There are a few relevant posts
Error in proof that submodules of f.g. modules are f.g.
Specific proof that any finitely generated $R$-module over a Noetherian ring is Noetherian.
Finitely generated modules over a Noetherian ring are Noetherian
I'm trying to straighten out noetherianess and finite generation in my brain. So, say $M$ is a finitely generated left $R$-module. That is
$$M=Rm_1 + \dots + Rm_k$$
Then it feels to me that every submodule ought to be f.g. since for any chain
$$0=N_0 \subset N_1 \subset \dots \subset N_n \subset \dots $$
We have $M = \bigcup N_j$ and so each $m_i$ has to appear in $N_i$ for some $i$. We can use this to conclude finite generation. Then, since every submodule if f.g. we can conclude that $M$ is noetherian. This is incorrect but I'm having trouble understanding why despite going through other posts.
Then, knowing the above is incorrect, it would suffice to show that, in particular,
$$R + R$$
is noetherian (then it would follow for any finite sum by induction).
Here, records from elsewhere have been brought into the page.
(** [__create_concurrent_speakers].  The list [train] is the caller's
    list, shuffled in place: the method hands it back as it leaves it. *)
Definition create_concurrent_speakers (train : list Recording) (dest_dir : string)
    (num_speakers num_records : nat) (shuffle : bool) : M (list Recording) :=
  mkdir_bucket dest_dir num_speakers;;
  train ← (if shuffle then py_shuffle train else ret train);
  starts ← lift (py_range_step (num_records * num_speakers) num_speakers);
  let partitions := map (λ i, take num_speakers (drop i train)) starts in
  for_each (zip (seq 0 (length partitions)) partitions)
           (write_partition dest_dir num_speakers);;
  ret train.

(** The body of the loop over the two splits in [__generate_datasets]. *)
Definition generate_split (d : string * string * bool) : M unit :=
  let '(src_dir, dest_dir, shuffle) := d in
  files ← read_sources src_dir;
  num_records_per_count ← lift (floordiv (length files) (max_speakers self));
  let data := files in
  foldM (λ data i, create_concurrent_speakers data dest_dir i
                     num_records_per_count shuffle)
        data (py_range (min_speakers self) (max_speakers self + 1));;
  ret ().

(** [__generate_datasets] *)
Definition generate_datasets : M unit :=
  write_log "Generating data";;
  let dirs := [(train_src_dir self, train_dest_dir self, true);
               (test_src_dir self, test_dest_dir self, false)] in
  for_each dirs generate_split;;
  write_log "Data generated".

(** [__save_to_file]; the trailing underscore keeps the method apart
    from the attribute [save_to_file]. *)
Definition save_to_file_ (train_x train_y test_x test_y : ndarray) : M unit :=
  write_log "Saving data to filesystem";;
  np_save "train_x.npy" train_x;;
  np_save "train_y.npy" train_y;;
  np_save "test_x.npy" test_x;;
  np_save "test_y.npy" test_y.
(* ===== verification/Prelude.v ===== *)
(** * swarm-deploy: verification library (root file and prelude)

    swarm-deploy is a GitOps controller for Docker Swarm: it watches a Git repository, plans
    which stacks of the configuration have to be reconciled, deploys their Compose files with
    the Docker Engine API, waits until the services have converged, heals drift, and tells
    subscribers through a durable outbox of events. This library translates the decision
    logic of the Go program under [src/internal] to executable definitions and proves what
    makes it correct. File names below without a directory are files of this library; Go
    paths are relative to [src/internal], with [modules/] left out.

    ** How the parts interact

    A trigger (webhook, interval, startup, a user) puts a task into the one-slot channel of
    the scheduler. Its loop calls the synchronization runner, which pulls Git, plans the
    stacks, reconciles networks, and hands the waiting work to the stack queue. The workers
    of the queue call the stack reconciler, one operation per stack at a time. The reconciler
    loads and prepares the Compose file, asks the deployment controller to execute a changed
    definition, and otherwise compares the live services, prunes, heals and verifies. The
    controller opens an attempt in the deployment tables, runs the pipeline (resources,
    networks, init jobs, applier, waiter), and completes the attempt in one transaction with
    its event. Events reach subscribers through the outbox: the projection onto the GitOps
    runtime, the recommendations, the alerts, and from there the notifications.

    ** Foundations

    - [Prelude] (this file): the scope [go_scope], results ([Result]), the state-and-error
      monad [St] with its inversion tactic [st_inv], transactions that roll back
      ([within_transaction]), time, and lemmas on lists and maps that several files use.
    - [GoStrings], [GoEncoding], [GoPaths], [GoRunes]: the functions of the Go standard
      library that the program calls on strings, numbers, paths and runes, with their laws
      (order of strings, round trips of FormatInt and base64, idempotence of path cleaning).
    - [Hoare]: triples for the monad. [Gopipe]: the pipeline library as a class with laws and
      the instance that runs steps in order.
    - [Config]: the configuration data that the components read.

    ** Triggers, synchronization and the queue

    - [Triggers], [TriggersSafety] ([entrypoints/webhookserver], [config/webhook.go],
      [gitops/controller/scheduler], [gitops/controller/controller.go]): the HTTP handler as a
      function of the request, the authenticators, the scheduler as the step relation
      [sched_step] over its channel, its two flags and the position of its loop. A request is
      accepted exactly with the credentials of a configured method, and one that is
      scheduled is followed by a run.
    - [StackPlan] ([gitops/controller/stackplan]): the order of the stacks of a run.
    - [GitErrors], [GitPull] ([gitops/git/errors.go], [gitops/controller/gitpull]): classes of
      Git failures, diagnostics free of credentials, and the monitor that reports failure and
      recovery in one transaction with its state.
    - [Networks] ([gitops/controller/networkloop]): creation and validation of networks.
    - [StackQueue] ([gitops/controller/stackqueue]): the state under the mutex, an operation
      per locked method, and the workers as the relation [step]. Mutual exclusion, the queue
      invariant, and that the workers drain a started queue.
    - [SyncRun] ([gitops/controller/syncrun], [configstore]): the stages of a run as a step
      relation that interleaves with the workers and a shutdown.
    - [Runtime] ([gitops/model], [gitops/modelstore]): the runtime state, the class
      [GitOpsStore] with its laws, against which GitPull, Networks, SyncRun, StackReconciler
      and DeploymentProjection are written, and its implementation [SqlStore].

    ** Compose files

    - [ComposeValues], [ComposeRoundtrips] ([compose], [shared/dotenv]): environments, labels,
      volumes, ports, networks and files of variables, between a tree of YAML nodes and their
      data; what is encoded decodes again.
    - [ComposeFile] ([compose/file.go], [compose/initjob.go]): the loader.
    - [Preparation], [PreparationSafety] ([gitops/controller/stackloop/preparation]): the image
      policy, environment files, bind mounts, downward variables, the managed label, and the
      rotation, as one pipeline. A prepared definition is effective as it stands, a loaded
      definition prepares unless its images are refused, and preparation is idempotent.
    - [ResourceRotation], [ResourceCleanup] ([stackloop/rotator.go],
      [stackloop/rotated_resource_cleaner.go]): names by content, and the removal of old
      generations. [cleanup_removes_the_obsolete] says what is removed exactly.

    ** Reconciliation of a stack

    - [StackDrift] ([gitops/controller/stackloop/drift]), [Pruner] ([deployments/pruner]).
    - [StackReconciler] with [StackReconcilerCalls] and [StackReconcilerSafety]
      ([gitops/controller/stackloop]): a run of the reconciler over the class
      [StackEnvironment], with its calls recorded in [trace]. Every call of a run is allowed
      by the policies, success is verified, the recorded state is exact, and a failed run
      forgets nothing.

    ** Deployments

    - [Comparison], [Deployments] ([deployments/model], [deployments/completion.go]): data,
      comparison of definitions, and the transition that a completion selects.
    - [DeploymentStore], [DeploymentInvariant] ([deployments/modelstore]): the four tables,
      the constraints of the migrations, every statement that writes, and the invariant.
    - [DeploymentQueries], [DeploymentPages]: pages with cursors, filters and activity. The
      pages of a filter are together its rows, each once, in order.
    - [DeploymentService], [DeploymentLifecycle] ([deployments/service.go]): start, retry,
      completion and interruption of attempts; publication is the class [Publisher].
    - [DeploymentController] ([deployments/controller.go]): execution over the class
      [Executors], with recovery of completions that could not be recorded.
    - [TaskSpecs], [ServiceSpecs] ([swarm/task_spec.go], [deployments/deployer/services]):
      structural comparison of specifications and update generations, class [DockerSDK].
    - [TaskFailure], [Waiter], [WaiterConvergence] ([deployments/deployer/waiter]): what a
      snapshot of a service means, and the wait. Success of a wait is proven by observations,
      a terminal failure is reported, and the wait ends.
    - [Applier], [ApplierSafety], [ApplierResults], [ApplierObligations]
      ([deployments/deployer/services/applier.go]): the writes of Docker over the class
      [ServiceManager]. Only owned services are written, executions of external schedulers
      are kept, and every write that may have been accepted leaves an obligation.
    - [Deployer], [DeployerSafety], [DeployerServices] ([deployments/deployer]): both
      pipelines over the class [DeployComponents]; they compose the applier and the waiter,
      whose theorems their proofs use through [WaiterContract].
    - [ResourceReconciler], [ResourceSafety] ([deployments/deployer/resources],
      [deployments/deployer/networks]): resolution of configs, secrets and networks over the
      classes [ObjectStore] and [NetworkStore]. Objects stay within their stack, and what a
      deployment refers to survives the cleanup.
    - [InitJobs], [InitJobsSafety] ([deployments/deployer/initjob]): one init job over the class
      [JobEnvironment], and the deletion of its service as the relation [sys_step] of callers,
      queues and worker. The outcome of a job is proven by the last list of its tasks, and
      no service stays behind.

    ** Events and their subscribers

    - [Events] ([event/events/types.go]), [Outbox], [OutboxWorker] ([event/outbox],
      [event/dispatcher]): the tables of the outbox, a definition per statement, and the
      worker. Deliveries of a subscription stay in order, are not lost, and a subscriber that
      keeps its state in the database has the effect of exactly one handling.
    - [DeploymentProjection], [ProjectionSafety] ([gitops/deployment]): completions onto the
      runtime; deliveries in any order converge.
    - [Recommendations], [RecommendationsSafety] ([recommendations]): the analyzers, the
      table, and the subscriber that keeps it on the newest deployment of each stack.
    - [Alerts], [AlertStore], [AlertSubscriber], [AlertLifecycle], [AlertSafety], [DriftAlerts]
      ([alertmanagement], [storage/projection.go]): the store with its constraints and its
      limit, the handlers, and the abstract transition function that they refine. Openings
      and resolutions alternate; [DriftAlerts] composes them with the stack reconciler.
    - [NotificationConfig], [TelegramNotifier], [AlertNotifications] with
      [NotificationRoutes], [NotificationSafety], [NotificationLifecycle]
      ([config/notifications.go], [notifications]): routes and destinations, the subscriber
      of a destination over the class [Notifier], and the notifier over [TelegramAPI] and
      [TemplateEngine]. Notifications are not repeated, and who learned of an opening learns
      of the resolution, over histories with failures at every statement, and restarts.

    ** Conventions

    A definition has the name of the Go function or type; a trailing underscore or another
    name avoids a clash. Go errors are constructors of an error type or, where the program
    only passes them on, strings. A database transaction is [within_transaction]: an error
    restores the state. Statements that may fail do so by a function of their number
    ([statementFault], [failing]), so theorems hold for failures at any point. A Go map that
    is ranged over is given with the order of the iteration where the result can depend on
    it. Goroutines are interleavings in a step relation; what a mutex guards is one step.
    Integers are [Z] with their width as a hypothesis or a check ([is_int64]) where overflow
    matters, unsigned ones [N]. Times are nanoseconds, [0] being the zero time of Go. Docker,
    Git, SQLite's choice of rows, HTTP, JSON, hashes, image references and templates are
    parameters or classes; their laws are classes of their own, and the examples at the end
    of the files have instances that satisfy them.

    ** Bounds and fuel

    Three attempts to update a service ([serviceUpdateAttempts]) and to recheck a template
    ([templateMismatchRechecks]), 40 inspections of a created network, at most 100 stored
    alerts ([MaxStoredAlerts]), three temporary failures ([temporaryFailureThreshold]), pages of
    1 to 100 rows (20 by default), Telegram texts of 4096 UTF-16 units, lines of 65536 bytes,
    and a channel of one task are constants of the program. Fuel is only used where the
    recursion is not structural, and a lemma says that it is enough: the wait has the ticks
    that remain before its deadline ([wait_terminates]), the decimal digits of a 64-bit number
    are at most 20, the buckets of an activity ([bucketFuel_enough]), and functions on strings
    use the length of the string, of which every step consumes a byte.

    ** Not modelled, and why

    Generated code (the OpenAPI server, mocks) and the handlers that only translate requests
    to calls of the components; the Docker, Git, HTTP and SQLite clients and the conversion of
    Compose data to the types of the Docker API, which are I/O or third-party data; decoding
    of YAML and JSON documents by their libraries, the strict check of Compose keys by
    reflection over the Go structs, and the preparation of the redacted snapshot with HMAC
    fingerprints; the collection of task logs (an interface of the pipelines); event history,
    assistant, resource views, registry lookup and metrics, on which no decision of the
    modelled parts depends; tracing, logging, constructors and wiring. Loading of the
    configuration is modelled only for the webhook and the notifications. *)
From stdpp Require Export prelude strings gmap sorting.
From Stdlib Require Export ZArith Lia.
(* ===== verification/Config.v ===== *)
(** * Configuration data ([internal/config])

    The stack specification and the synchronization policies that the GitOps
    and deployment components read. *)
From S2P Require Import Prelude.

(** [config.StackSyncPolicySpec] *)
Record StackSyncPolicySpec := {
  StackPrune : option bool;
  StackSelfHeal : option bool;
}.

(** [config.StackSpec], with [Sync.Policy] flattened into [Policy]. *)
Record StackSpec := {
  Name : string;
  ComposeFile : string;
  Policy : StackSyncPolicySpec;
}.

(** [config.SyncPolicySpec] without the image policy. *)
Record SyncPolicySpec := {
  GlobalPrune : bool;
  GlobalSelfHeal : bool;
}.

(** [reflect.DeepEqual] on stack specifications. *)
#[export] Instance StackSyncPolicySpec_eq_dec : EqDecision StackSyncPolicySpec.
Proof. solve_decision. Defined.
#[export] Instance StackSpec_eq_dec : EqDecision StackSpec.
Proof. solve_decision. Defined.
So, given any chain of submodules (which will look like the sum of submodules of $R$) we will have something like
$$0 \subset N_1 + N'_1 \subset \dots $$
and so we can first stabilize the chain
$$N_1 \subset \dots $$
since it is a chain of submodules in $R$ and similarly for the $N'$ and so the whole chain above must stabilize. Then, given this, there is clearly a map from $R \to M$ which is an isomorphism which would give the result?
Best Answer
$$M=Rm_1 + \dots + Rm_k$$
Then it feels to me that every submodule ought to be f.g. since for any chain
$$0=N_0 \subset N_1 \subset \dots \subset N_n \subset \dots $$
Wrong
We have $M = \bigcup N_j$ and so each $m_i$ has to appear in $N_i$.
We do not know that the union of any chain will be the entire module we are looking at. So we aren't able to apply that argument.